Disappearing Arctic ice and the role of waves–ice interactions

Context

Declines in Artic sea ice cover and thickness have been observed continuously during the modern satellite era, but appear to have accelerated in the past decade. These more extreme ice-loss events first appeared in 2007 and set a record in 2012, declining to just 54 per cent of the 1981–2010 average.

The sea ice loss has important impacts on both atmospheric and oceanic systems. Included are more energetic wave events in the Arctic marginal ice zones (MIZs). In turn, more energetic swells can quickly break up an ice shield, opening up MIZs to additional wave growth and more solar heating of the upper ocean.

This is called the ice–albedo feedback effect.
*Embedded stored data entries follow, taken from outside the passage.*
(** A repetition followed by a character outside its class takes the
    whole run. *)
Lemma longest_rep_chr cls min c re :
  cls c = false → longest (Chr c :: re) → longest (Rep cls min :: Chr c :: re).
Proof.
  intros Hc Hre s n w rest Hm -> (u & v & -> & Hu & Hmin & Hv).
  pose proof Hv as (w' & -> & Hw').
  change (match_here (Rep cls min :: Chr c :: re) ((u ++ c :: w') ++ rest))
    with (greedy (λ k, (λ m, k + m) <$>
            match_here (Chr c :: re) (drop k ((u ++ c :: w') ++ rest))) min
            (run_length cls ((u ++ c :: w') ++ rest))) in Hm.
  apply greedy_Some in Hm as (k & [_ Hk] & Hrest).
  destruct (match_here (Chr c :: re) (drop k _)) as [m|] eqn:Hm; [|done].
  injection Hrest as <-.
  assert (k = length u) as ->.
  { destruct (decide (k < length u)) as [Hlt|Hge].
    - rewrite <- !(assoc_L (++)) in Hm.
      destruct (forallb_inside cls u k ((c :: w') ++ rest) Hu Hlt)
        as (a & y & Hdrop & Ha).
      rewrite Hdrop in Hm. simpl in Hm. case_bool_decide; [congruence|done].
    - assert (run_length cls ((u ++ c :: w') ++ rest) ≤ length u); [|lia].
      rewrite <- (assoc_L (++)). clear -Hu Hc.
      induction u as [|a u IH]; simpl in *; [by rewrite Hc|].
      apply andb_true_iff in Hu as [-> Hu]. specialize (IH Hu). lia. }
  rewrite <- (assoc_L (++)), drop_app_length in Hm.
  specialize (Hre _ _ _ _ Hm eq_refl Hv). rewrite length_app. lia.
Qed.

(** A repetition, a character, and a final repetition of a class without
    that character: the greedy loop finds the last place where the rest
    matches, and no match reaches beyond it. *)
Lemma longest_rep_chr_rep cls min c cls2 min2 :
  cls2 c = false → longest [Rep cls min; Chr c; Rep cls2 min2].
Proof.
  intros Hc s n w rest Hm -> (u & v & -> & Hu & Hmin & t' & -> & t & e & -> & Ht & Hmin2 & ->).
  rewrite (right_id_L [] (++) t) in *. rewrite <- (assoc_L (++)) in Hm.
  set (s := u ++ (c :: t) ++ rest) in Hm.
  set (cont := λ k, (λ m, k + m) <$> match_here [Chr c; Rep cls2 min2] (drop k s)).
  change (greedy cont min (run_length cls s) = Some n) in Hm.
  apply greedy_Some_max in Hm as (k & [_ Hk] & Hrest & Hmax).
  assert (Hcont : cont (length u) = Some (length u + S (run_length cls2 (t ++ rest)))).
  { unfold cont, s. rewrite drop_app_length.
    change (match_here [Chr c; Rep cls2 min2] ((c :: t) ++ rest))
      with (if bool_decide (c = c) then S <$> match_here [Rep cls2 min2] (t ++ rest)
            else None).
    rewrite bool_decide_eq_true_2, match_here_final_rep by done.
    pose proof (run_length_prefix cls2 t rest Ht).
    destruct (_ <? min2) eqn:Hlt; [apply Nat.ltb_lt in Hlt; lia|done]. }
  pose proof (run_length_prefix cls u ((c :: t) ++ rest) Hu) as HuR. fold s in HuR.
  assert (length u ≤ k) as Hle.
  { destruct (decide (length u ≤ k)) as [|Hgt]; [done|].
    rewrite Hmax in Hcont by lia. done. }
  rewrite !length_app. cbn [length].
  destruct (decide (length u = k)) as [<-|Hne].
  - rewrite Hcont in Hrest. injection Hrest as <-.
    pose proof (run_length_prefix cls2 t rest Ht). lia.
  - destruct (decide (k - length u - 1 < length t)) as [Hin|Hout].
    + exfalso.
      assert (Hd : drop k s = drop (k - length u - 1) (t ++ rest)).
      { unfold s. replace k with (length u + S (k - length u - 1)) at 1 by lia.
        by rewrite <- drop_drop, drop_app_length. }
      unfold cont in Hrest. rewrite Hd in Hrest.
      destruct (forallb_inside cls2 t _ rest Ht Hin) as (a & y & Hdrop & Ha).
      rewrite Hdrop in Hrest. simpl in Hrest.
      case_bool_decide; [congruence|done].
    + unfold cont in Hrest.
      destruct (match_here _ (drop k s)) as [m|]; [|done].
      injection Hrest as <-. lia.
Qed.

Lemma longest_EMAIL : longest EMAIL.
Proof.
  apply longest_rep_chr; [done|]. apply longest_chr.
  by apply longest_rep_chr_rep.
Qed.

Lemma search_Some re s w : longest re → search re s = Some w → first_match re s w.
Proof.
  intros Hre. induction s as [|a s IH]; simpl.
  - destruct (match_here re []) as [n|] eqn:Hn; [|done]. intros [= <-].
    apply match_here_sound in Hn as [_ Hl]. exists [], []. split_and!.
    + by destruct n.
    + done.
    + intros pre' w' post' Heq _. symmetry in Heq.
      apply app_eq_nil in Heq as [-> [-> _]%app_eq_nil]. simpl. lia.
  - destruct (match_here re (a :: s)) as [n|] eqn:Hn.
    + intros [= <-]. pose proof (match_here_sound _ _ _ Hn) as [Hle Hl].
      exists [], (drop n (a :: s)). split_and!.
      * simpl. by rewrite take_drop.
      * done.
      * intros pre' w' post' Heq Hl'. split; [simpl; lia|].
        intros ->%nil_length_inv. simpl in Heq.
        rewrite length_take. specialize (Hre _ _ _ _ Hn Heq Hl'). lia.
    + intros (pre & post & -> & Hl & Hfirst)%IH.
      exists (a :: pre), post. split_and!; [done..|].
      intros pre' w' post' Heq Hl'. destruct pre' as [|b pre'].
      * simpl in Heq. rewrite Heq in Hn.
        by destruct (match_here_complete re w' post' Hl') as [m Hm]; simplify_eq.
      * injection Heq as <- Heq. destruct (Hfirst _ _ _ Heq Hl') as [H1 H2].
        simpl. split; [lia|]. intros ?. apply H2. lia.
Qed.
The result is accelerated ice melt that intensifies the advent of a seasonally ice-free Arctic.

Other wave-related impacts include: changes to the momentum, energy, mass, heat and gas exchange across the air–sea interface; enhanced coastal erosion rates due to the enhanced wave action on thawing and vulnerable shorelines; and safety threats to increasing offshore activities and Arctic shipping.

The scale of adverse effects has resulted in a push to better characterise the wave climate in the Arctic Ocean.

The subject has become of interest to the US Navy, which is facing unpredictable sailing conditions in the Arctic Ocean, especially as sea ice retreat is occurring faster than simulated by most current climate models.

That means that the wave–ice interaction is not clearly understood and is oversimplified in the present third-generation wave models.

To rectify this problem the US Office of Naval Research has funded the University of Melbourne’s Professor of Ocean Engineering Alexander Babanin to develop more comprehensive models of the wind–wave climate and to identify trends for the entire Arctic basin. Dr Qingxiang Liu is playing an important research role.

Project

Key to Professor Babanin’s work are satellite-based, altimeter measurements that provide high-quality ocean surface wave measurements and wind observations.

The project used 20 years’ worth of altimeter measurements, across three satellite missions (ERS-2, Envisat, and CryoSat-2). The focus was on the Arctic summer (August–September), the season of greatest open ocean area and wave fetch (the horizontal distance over which wave-generating winds blow).

To capture climatic variability, the Arctic Ocean was subdivided into eight regions: the Beaufort Sea, Chukchi Sea, East Siberian Sea, Laptev Sea, Kara Sea, Barents Sea, Greenland Sea and Baffin Bay.

The project successfully developed ways to remove error from altimeter measurements and has resulted in a calibrated and validated multi-platform altimeter database. Additional sea ice data was used from the US National Snow and Ice Data Center archive.

Outcomes

The analysis of altimeter measurements identified regionally pertinent trends for wave–ice interactions in the Arctic Ocean in relation to wave height and wind speed. Among the impacts identified are trends that contribute to sea ice loss.

Dr Liu explains that wave height was found to be clearly increasing in two regions: the Laptev Sea and the western Beaufort–Chukchi Seas. Extreme storm winds are also increasing in these regions and the effective fetch is becoming larger because of the ice retreat.

In the Beaufort–Chukchi Seas, the increasing wave energy seems to be preferentially directed at the Alaskan coast.

In the Laptev Sea, however, the prevalent waves propagate northward to the ice cover. This has important implications: “This wave energy arriving at the ice edge in the Laptev Sea is becoming increasingly important in terms of fracturing ice floes and pack,” Dr Liu says.

The trend for more energetic waves contributing to ice melt is not universal, however.

In the Barents and Kara Seas, for example, winds and waves initially increased between 1996 and 2006 and later decreased. That leaves a role for large-scale atmospheric circulations (such as the Arctic Oscillation and Arctic dipole anomaly) to impact on wind and wave variation in the Atlantic sector. While such a decrease is counterintuitive, it is predicted by climate models that are fully coupled with waves and ice.

“A comprehensive coupled air–wave–ice–ocean model framework is necessary to quantify the complex ice–wave feedback,” Professor Babanin says. “So a long-term goal is to improve wave modeling using new physics that are adapted and validated for the Beaufort and Chukchi Seas.”

Importantly, the new modeling capability is proving suitable for operational wave forecasts. That means that altimeter climatology and the wave models can be used to study current and future wind–wave and ice trends, with benefits extending to Antarctic seas.